Cada día que estrenamos, debería encerrar sus novedades. Sobre todo, deberíamos estar permanentemente redoblando la novedad de la fe y de la esperanza en Cristo, junto al deseo de seguir construyendo su Reino. Ello significa apostar siempre por el servicio.
¿Una renovación y reforma permanentes? Sí, exactamente. Esto es lo que han deseado siempre los grandes Padres de la Iglesia. “Ecclesia semper reformanda” -decían ellos. “La Iglesia, siempre debe ser reformada”. Pero habría que empezar, antes de reformar la fachada, por renovar nuestra parcela interior. Importan, sobre todo, las “novedades interiores”, las del espíritu. La más auténtica y duradera de las reformas eclesiales se llama “conversión del corazón”...
Ciertas “novedades exteriores” a algunos nos parecen, cada día, menos novedades. Y hasta más viejas. Los maquillajes superficiales no son novedades. El “retro-progresismo” es un “ismo” muy curioso: es hacernos creer que algo está cambiando, cuando en realidad se repiten los viejos esquemas y las manías más rancias de un pasado que muchos pensábamos extinguido y superado. Ciertas supuestas novedades son como esos tornillos oxidados que nada aseguran, excepto la herrumbre.
Brindo, en primer lugar, por una Iglesia corresponsable, auténtica familia de Cristo. Apuesto por una casa sin secretismos, abierta, oxigenada, construida en un lugar visible y soleado.

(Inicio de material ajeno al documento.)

(** The orgs block the deletion, and what is installed is that there are none. *)
Definition orgs_reconciler : Reconciler :=
  {| requeueInterval := 10 * Second;
     installOrder := [Conditional.NewConditional (fun _ => false) Orgs.NewOrgs];
     uninstallOrder := [Orgs.NewOrgs] |}.

Lemma deletion_ends_witness : exists k, (k <= 3)%nat
  /\ stored (Nat.iter (S k) (round orgs_reconciler kyma_with_orgs sample_key) (Some leaving_cfapi, 3%nat)) sample_key
     = None.
Proof.
  destruct (deletion_ends orgs_reconciler ltac:(vm_compute; reflexivity) kyma_with_orgs snd
    (orgs_now_quiet _) (orgs_patch_quiet _) (orgs_status_patch_quiet _)
    sample_key installed_config (Some leaving_cfapi, 3%nat)) as (k & Hk & Hgone & _).
  - exists leaving_cfapi. split; [vm_compute; reflexivity|]. split; [by exists 9|]. split; vm_compute; reflexivity.
  - constructor; [|constructor]. intros rec. apply orgs_progress.
  - exists k. split; [exact Hk|exact Hgone].
Defined.

Lemma compiles_sample : compiles kyma_with_orgs snd sample_key (cfapi_spec new_cfapi).
Proof.
  intros [w n] o Hst Hs. exists installed_config, (w, n). split; [|done].
  destruct o as [[] spec status]. cbn in Hs. subst spec.
  apply SingleObject.lookup_object_Some in Hst as [_ [= -> ->]]. vm_compute. reflexivity.
Qed.

Lemma installation_ends_witness : exists k, (k <= 3)%nat
  /\ ready kyma_with_orgs sample_key
       (Nat.iter (S k) (round orgs_reconciler kyma_with_orgs sample_key) (Some new_cfapi, 3%nat)).
Proof.
  destruct (installation_ends orgs_reconciler ltac:(vm_compute; reflexivity) kyma_with_orgs snd
    (orgs_now_quiet _) (orgs_patch_quiet _) (orgs_status_patch_quiet _)
    sample_key (cfapi_spec new_cfapi) (Some new_cfapi, 3%nat)) as (k & Hk & Hready & _).
  - by exists new_cfapi.
  - apply compiles_sample.
  - done.
  - constructor; [|constructor]. intros config rec. apply orgs_progress.
  - exists k. split; [exact Hk|exact Hready].
Defined.
(** A reconciliation that users interrupt has read [o] and meets [p] with
    its patches, of which [d] arrives. *)
Inductive concurrent_step (allowed : delivery -> CFAPI -> CFAPI -> option CFAPI -> Prop)
    : lifecycle -> lifecycle -> Prop :=
| step_alone s s' : step r (fun d => d = BothPatches) s s' -> concurrent_step allowed s s'
| step_interleaved (e : Env) (w : world e) o o1 res w' p q d i u si fu :
    run e (ReconcileResource r o) w = (Returned (o1, res), w') -> started r e o w si -> finished r e o w fu ->
    users_act (Some o) p -> possible d o o1 p -> allowed d o o1 p -> agrees q (patched_over d o o1 p) ->
    concurrent_step allowed (Lifecycle (Some o) i u) (Lifecycle q (or_before si i) (or_before fu u)).

Lemma concurrent_step_weaken (P Q : delivery -> CFAPI -> CFAPI -> option CFAPI -> Prop) s s' :
  (forall d o o1 p, P d o o1 p -> Q d o o1 p) -> concurrent_step P s s' -> concurrent_step Q s s'.
Proof.
  intros HPQ [s1 s2 Hstep|e w o o1 res w' p q d i u si fu Hrun Hsi Hfu Hact Hposs Hall Hq]; [by apply step_alone|].
  apply (step_interleaved Q e w o o1 res w' p q d); auto.
Qed.

(** No patch is lost: both arrive, unless the first is refused or takes the
    object away. *)
Definition none_lost (d : delivery) (o o1 : CFAPI) (p : option CFAPI) : Prop :=
  match p with
  | None => True
  | Some cur =>
      d = BothPatches \/ (d = MainPatchOnly /\ terminated (merge_main o o1 cur) = true)
      \/ (d = NoPatch /\ forbidden o o1 cur)
  end.

Context (uninstalls_something : uninstallOrder r <> []).

Lemma merged_delivered (e : Env) o o1 res w w' cur :
  run e (ReconcileResource r o) w = (Returned (o1, res), w') -> users_act (Some o) (Some cur) ->
  Finalizer ∈ Finalizers (cfapi_meta o) ->
  (Finalizer ∈ Finalizers (cfapi_meta (merged o o1 cur)) <-> Finalizer ∈ Finalizers (cfapi_meta o1))
  /\ cfapi_status (merged o o1 cur) = cfapi_status o1
  /\ (is_Some (DeletionTimestamp (cfapi_meta o1)) -> is_Some (DeletionTimestamp (cfapi_meta (merged o o1 cur)))).
Proof.
  intros Hrun Hact Hin. destruct (users_keep o _ Hact) as [Hcur _].
  destruct (Hcur cur eq_refl) as (_ & Hs & Hf & Hd). split; [|split].
  - cbn. unfold pick. case_decide as Heq; [|done]. by rewrite Hf, Heq.
  - cbn. rewrite Hs. apply merge_status_from.
  - cbn. destruct (deletion_kept r e o o1 res w w' Hrun) as [_ ->]. intros Ho. by rewrite Hd.
Qed.

Lemma accounted_merged (e : Env) o o1 res w w' cur i u :
  Finalizer ∈ Finalizers (cfapi_meta o) -> accounted (Lifecycle (Some o) i u) ->
  run e (ReconcileResource r o) w = (Returned (o1, res), w') -> users_act (Some o) (Some cur) ->
  accounted (Lifecycle (unless_terminated (merged o o1 cur)) (or_before (start_of r e o w) i)
    (or_before (finish_of r e o w) u)).
Proof.
  intros Hin Hacc Hrun Hact.
  destruct (merged_delivered e o o1 res w w' cur Hrun Hact Hin) as (Hf & Hs & Hd).
  pose proof (accounted_reconciled r uninstalls_something e o o1 res w w' (unless_terminated o1) i u Hacc Hrun) as Hrec.
  unfold delivered, unless_terminated in Hrec. destruct (terminated o1) eqn:Ht.
  - replace (unless_terminated (merged o o1 cur)) with (None : option CFAPI); [by apply Hrec|].
    unfold unless_terminated, terminated in *. destruct (DeletionTimestamp (cfapi_meta o1)) as [t|] eqn:Hdel; [|done].
    destruct (Finalizers (cfapi_meta o1)) as [|f fs] eqn:Hfs; [|done].
    destruct (Hd ltac:(by eexists)) as [t' Ht']. rewrite Ht'. cbn. unfold pick. rewrite Hfs.
    rewrite decide_False; [done|]. intros Heq. rewrite Heq in Hin. by inversion Hin.
  - apply (accounted_kept o1); [|done|by rewrite Hf|exact Hd]. apply Hrec. by exists o1.
Qed.

(** A patch is only refused while the object is being uninstalled, and then
    it keeps its finalizer and what it records. *)
Lemma accounted_refused (e : Env) o o1 res w w' cur i u :
  Finalizer ∈ Finalizers (cfapi_meta o) -> accounted (Lifecycle (Some o) i u) ->
  run e (ReconcileResource r o) w = (Returned (o1, res), w') -> users_act (Some o) (Some cur) ->
  forbidden o o1 cur ->
  accounted (Lifecycle (Some cur) (or_before (start_of r e o w) i) (or_before (finish_of r e o w) u)).
Proof.
  intros Hin Hacc Hrun Hact [_ Hadds%adds_only_if_changed] config Hi.
  destruct (DeletionTimestamp (cfapi_meta o)) as [t|] eqn:Hd.
  - unfold start_of in Hi. rewrite Hd in Hi. destruct (Hacc config Hi) as (Hc & Hnz & _).
    destruct (users_keep o _ Hact) as [Hcur _]. destruct (Hcur cur eq_refl) as (_ & Hs & Hf & _). cbn.
    rewrite Hs. split; [done|]. split; [done|]. left. by apply Hf.
  - destruct Hadds. by rewrite (finalizers_installed e o o1 res w w' Hd Hrun), decide_True.
Qed.

Lemma accounted_agrees p q i u : agrees q p -> accounted (Lifecycle p i u) -> accounted (Lifecycle q i u).
Proof.
  destruct p as [b|], q as [a|]; [|done..]. intros [(_ & Hf & Hd & _) Hs] Hacc c Hc.
  specialize (Hacc c Hc). cbn in *. by rewrite Hf, Hd, Hs.
Qed.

Brindo, en segundo lugar, por una Iglesia sencilla, pobre y limpia. Alejada de maniobras oscuras, de complicidades raras, de tendencias partidistas, de ambiciones...
Tercero: Apuesto por una Iglesia en la que la memoria histórica sea, ante todo, Jesucristo. Un Cristo, nunca traicionado y siempre celebrado. Celebrarle a Él, no a nosotros. Y al lado de Jesucristo, reconocer y celebrar todo lo bueno, bello y verdadero que la Iglesia ha ido construyendo a lo largo de veinte siglos de andadura. Asumir los errores y males del pasado no es volver a pactar con ellos; es aprender de ellos.
Y cuarto: Apuesto y brindo, una vez más, por los documentos vivos y consoladores del Concilio Vaticano II, que no sólo no se han quedado viejos, sino que son permanente actualidad. El Vaticano II no es un furúnculo que le salió a la Iglesia en los años sesenta y que debamos extirpar. Forma parte ya de la Tradición eclesial más viva y fresca.
No brindo, evidentemente, por los pecados de la Iglesia. Por ellos pido perdón. Son mis propios pecados. Pero no me escandalizo farisaicamente de ellos.
¡Brindo, en definitiva, por ti, madre Iglesia, que tantos hijos has engendrado en el bautismo! ¡Brindo por tus bellas arrugas de madre anciana y buena!